Para la protagonista y narradora, “la muerte es la
única verdad que queda”, una idea que no puede soportar, y que, cuando no
piensa en ella deja de pensar en la verdad.
¿Cuál es la edad de hierro a que hace referencia el título de esta novela abrumadora de Coetzee? Es la edad de la protagonista, en una analogía con las edades históricas tradicionales más antiguas y con el tiempo en que ella vive la llegada cercana de su propia muerte: “es la edad de hierro después de la cual viene la edad de bronce. ¿Cuánto falta para que les llegue el turno de regresar a las edades más amables, la edad de arcilla y la edad de tierra?” Un tiempo que coincide en su país con “un momento en que se desprecia la infancia, en que los niños se adiestran entre ellos para no sonreír nunca, para no llorar nunca”, quizás “una época descompasada, arrancada del suelo, malnacida y monstruosa”.
No obstante todo lo cual, ella desea poder conservar
aquella gratitud comprometida y sincera “por haber podido pasar una temporada
en este mundo de prodigios”.
“¡La vida es algo tan prodigioso!
¡Qué idea tan maravillosa tuvo Dios! La mejor idea que nadie ha tenido nunca.
Un regalo, el más generoso de todos los regalos, que se renueva
interminablemente a lo largo de las generaciones”.
Así que este libro, Coetzee, tú que escribes en él que “escribir es el enemigo de la muerte”, fue un canto aturdido a lo maravilloso de este mundo de prodigios, ¿eh?
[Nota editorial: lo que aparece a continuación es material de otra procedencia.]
(** * spotprice: a shallow embedding of [spotprice.py]

    The plugin fetches day-ahead electricity prices once a day, converts
    them to c/kWh including VAT, formats a report and posts it to a list of
    rooms; a chat command runs the same fetch on demand.

    Python values are modelled as follows.
    - [int] is [Z], [float] is the primitive binary64 [float] of Rocq (the
      same IEEE 754 arithmetic, round to nearest even), [str] is [string].
    - A decoded JSON document is the inductive [json]; a [dict] is an
      association list read with first-match [assoc].
    - A [datetime] is its proleptic Gregorian ordinal, its wall-clock
      fields and its UTC offset ([None] for a naive value).
    - Exceptions are the inductive [exn]; code that may raise returns [res];
      code that also talks to the outside world runs in the monad [M], which
      records the outside-visible actions as a trace of [event]s. *)

From Stdlib Require Import ZArith List String Ascii Bool Lia.
From Stdlib Require Import Floats.
From Stdlib Require DecimalString.
Import ListNotations.

Set Warnings "-register-all,-inexact-float".
Local Open Scope string_scope.
Local Open Scope list_scope.
Local Open Scope Z_scope.

(** String concatenation; [++] is kept for lists. *)
Infix "+++" := String.append (right associativity, at level 60).

(** ** JSON values, as [resp.json()] returns them *)

Inductive json : Type :=
| JNull
| JBool (b : bool)
| JInt (z : Z)
| JFloat (f : float)
| JStr (s : string)
| JArr (l : list json)
| JObj (m : list (string * json)).

Fixpoint assoc {A : Type} (k : string) (m : list (string * A)) : option A :=
  match m with
  | [] => None
  | (k', v) :: m' => if String.eqb k k' then Some v else assoc k m'
  end.

(** ** Exceptions *)

Inductive exn : Type :=
| KeyError (key : string)
| TypeError
| IndexError
| OverflowError
| ValueError_price (price : json)     (* "Price is a {price} not a float" *)
| ValueError_isoformat (s : string)   (* raised by datetime.fromisoformat *)
| JSONDecodeError
| ClientError                         (* connection-level failure of the GET *)
| ClientResponseError (status : Z)    (* raised by resp.raise_for_status() *)
| PyException (msg : string) (cause : option exn).

(** The three failure kinds of [fetch_prices], under the names the
    documentation gives them. *)
Definition NoDataError : exn := PyException "No data available yet" None.
Definition HttpError (status : Z) : exn := ClientResponseError status.
Definition MalformedPriceError (cause : exn) : exn :=
  PyException "Failed to parse prices" (Some cause).

Inductive res (A : Type) : Type :=
| Ok (a : A)
| Raise (e : exn).
Arguments Ok {A} a.
Arguments Raise {A} e.

Definition rbind {A B : Type} (r : res A) (k : A -> res B) : res B :=
  match r with
  | Ok a => k a
  | Raise e => Raise e
  end.

Declare Scope res_scope.
Delimit Scope res_scope with res.
Notation "x <- r ;; k" := (rbind r (fun x => k))
  (at level 61, r at next level, right associativity) : res_scope.

(** ** Dates and times (the part of [datetime] the plugin uses) *)

Module Datetime.

Record datetime : Type := mk {
  ordinal : Z;              (* date.toordinal(): 0001-01-01 is day 1 *)
  hour : Z;
  minute : Z;
  second : Z;
  microsecond : Z;
  utcoffset : option Z      (* seconds east of UTC; None for a naive value *)
}.

(** date.max.toordinal(), i.e. 9999-12-31. *)
Definition MAXORDINAL : Z := 3652059.

Definition valid_time (t : datetime) : Prop :=
  0 <= hour t < 24 /\ 0 <= minute t < 60 /\ 0 <= second t < 60
  /\ 0 <= microsecond t < 1000000.

Definition valid (t : datetime) : Prop :=
  1 <= ordinal t <= MAXORDINAL /\ valid_time t.

(** now.replace(hour=, minute=, second=, microsecond=): the date and the
    tzinfo are kept. *)
Definition replace_time (t : datetime) (h m s us : Z) : datetime :=
  mk (ordinal t) h m s us (utcoffset t).

(** Comparison of two values that carry the same tzinfo object: the base
    datetimes are compared field by field. *)
Definition cmp (a b : datetime) : comparison :=
  match ordinal a ?= ordinal b with
  | Eq =>
    match hour a ?= hour b with
    | Eq =>
      match minute a ?= minute b with
      | Eq =>
        match second a ?= second b with
        | Eq => microsecond a ?= microsecond b
        | c => c
        end
      | c => c
      end
    | c => c
    end
  | c => c
  end.

Definition ltb (a b : datetime) : bool :=
  match cmp a b with Lt => true | _ => false end.

(** t + timedelta(days=n): OverflowError outside date.min .. date.max. *)
Definition add_days (t : datetime) (n : Z) : res datetime :=
  let o := ordinal t + n in
  if (1 <=? o) && (o <=? MAXORDINAL)
  then Ok (mk o (hour t) (minute t) (second t) (microsecond t) (utcoffset t))
  else Raise OverflowError.

(** Microseconds since midnight. *)
Definition time_us (t : datetime) : Z :=
  ((hour t * 60 + minute t) * 60 + second t) * 1000000 + microsecond t.

(** (a - b) in microseconds, for two aware values: the difference of the
    wall clocks, less the difference of the UTC offsets (none when both
    carry the same tzinfo). *)
Definition offset_of (t : datetime) : Z :=
  match utcoffset t with
  | Some o => o
  | None => 0
  end.

Definition sub_us (a b : datetime) : Z :=
  (ordinal a - ordinal b) * 86400000000 + (time_us a - time_us b)
  - (offset_of a - offset_of b) * 1000000.

(** *** Calendar arithmetic, after [_ymd2ord] and [_ord2ymd] *)

Definition is_leap (year : Z) : bool :=
  (year mod 4 =? 0) && (negb (year mod 100 =? 0) || (year mod 400 =? 0)).

Definition days_before_year (year : Z) : Z :=
  let y := year - 1 in y * 365 + y / 4 - y / 100 + y / 400.

Definition DAYS_IN_MONTH (month : Z) : Z :=
  match month with
  | 1 => 31 | 2 => 28 | 3 => 31 | 4 => 30 | 5 => 31 | 6 => 30
  | 7 => 31 | 8 => 31 | 9 => 30 | 10 => 31 | 11 => 30 | 12 => 31
  | _ => -1
  end.

Definition DAYS_BEFORE_MONTH (month : Z) : Z :=
  match month with
  | 1 => 0 | 2 => 31 | 3 => 59 | 4 => 90 | 5 => 120 | 6 => 151
  | 7 => 181 | 8 => 212 | 9 => 243 | 10 => 273 | 11 => 304 | 12 => 334
  | _ => -1
  end.

Definition days_before_month (year month : Z) : Z :=
  DAYS_BEFORE_MONTH month
  + (if (2 <? month) && is_leap year then 1 else 0).

Definition ymd2ord (year month day : Z) : Z :=
  days_before_year year + days_before_month year month + day.

Definition ord2ymd (n0 : Z) : Z * Z * Z :=
  let n := n0 - 1 in
  let n400 := n / 146097 in
  let n := n mod 146097 in
  let year := n400 * 400 + 1 in
  let n100 := n / 36524 in
  let n := n mod 36524 in
  let n4 := n / 1461 in
  let n := n mod 1461 in
  let n1 := n / 365 in
  let n := n mod 365 in
  let year := year + n100 * 100 + n4 * 4 + n1 in
  if (n1 =? 4) || (n100 =? 4) then (year - 1, 12, 31)
  else
    let leapyear := (n1 =? 3) && (negb (n4 =? 24) || (n100 =? 3)) in
    let month := Z.shiftr (n + 50) 5 in
    let preceding :=
      DAYS_BEFORE_MONTH month
      + (if (2 <? month) && leapyear then 1 else 0) in
    if n <? preceding
    then
      let month' := month - 1 in
      let preceding' :=
        preceding
        - (DAYS_IN_MONTH month'
           + (if (month' =? 2) && leapyear then 1 else 0)) in
      (year, month', n - preceding' + 1)
    else (year, month, n - preceding + 1).

(** Monday is 0. *)
Definition weekday (t : datetime) : Z := (ordinal t + 6) mod 7.

(** *** strftime, for the two formats the plugin uses *)

Definition digit (n : Z) : ascii := ascii_of_nat (48 + Z.to_nat (n mod 10)).

Definition pad2 (n : Z) : string :=
  String (digit (n / 10)) (String (digit n) "").

Definition pad4 (n : Z) : string :=
  String (digit (n / 1000)) (String (digit (n / 100)) (pad2 n)).

(** strftime("%Y-%m-%d"); %Y is the four-digit year of the documentation. *)
Definition strftime_ymd (t : datetime) : string :=
  let '(y, m, d) := ord2ymd (ordinal t) in
  pad4 y +++ "-" +++ pad2 m +++ "-" +++ pad2 d.

(** strftime("%H:%M") *)
Definition strftime_HM (t : datetime) : string :=
  pad2 (hour t) +++ ":" +++ pad2 (minute t).

(** *** Time zones *)

(** A tzinfo, reduced to what [astimezone] asks of it: the UTC offset in
    seconds in force at a UTC instant (seconds since 0001-01-00T00:00). *)
Record tzinfo : Type := mk_tz {
  tz_name : string;
  tz_utcoffset : Z -> Z
}.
Un reconocimiento artístico, literario de que el ser humano es “la única criatura que tiene una parte de su existencia en lo desconocido, en el futuro, como una sombra proyectada delante de sí; que todo el tiempo intenta atrapar esa sombra escurridiza, habitar en la imagen de su esperanza”. Hasta que todo el aire nos abandone en un momento.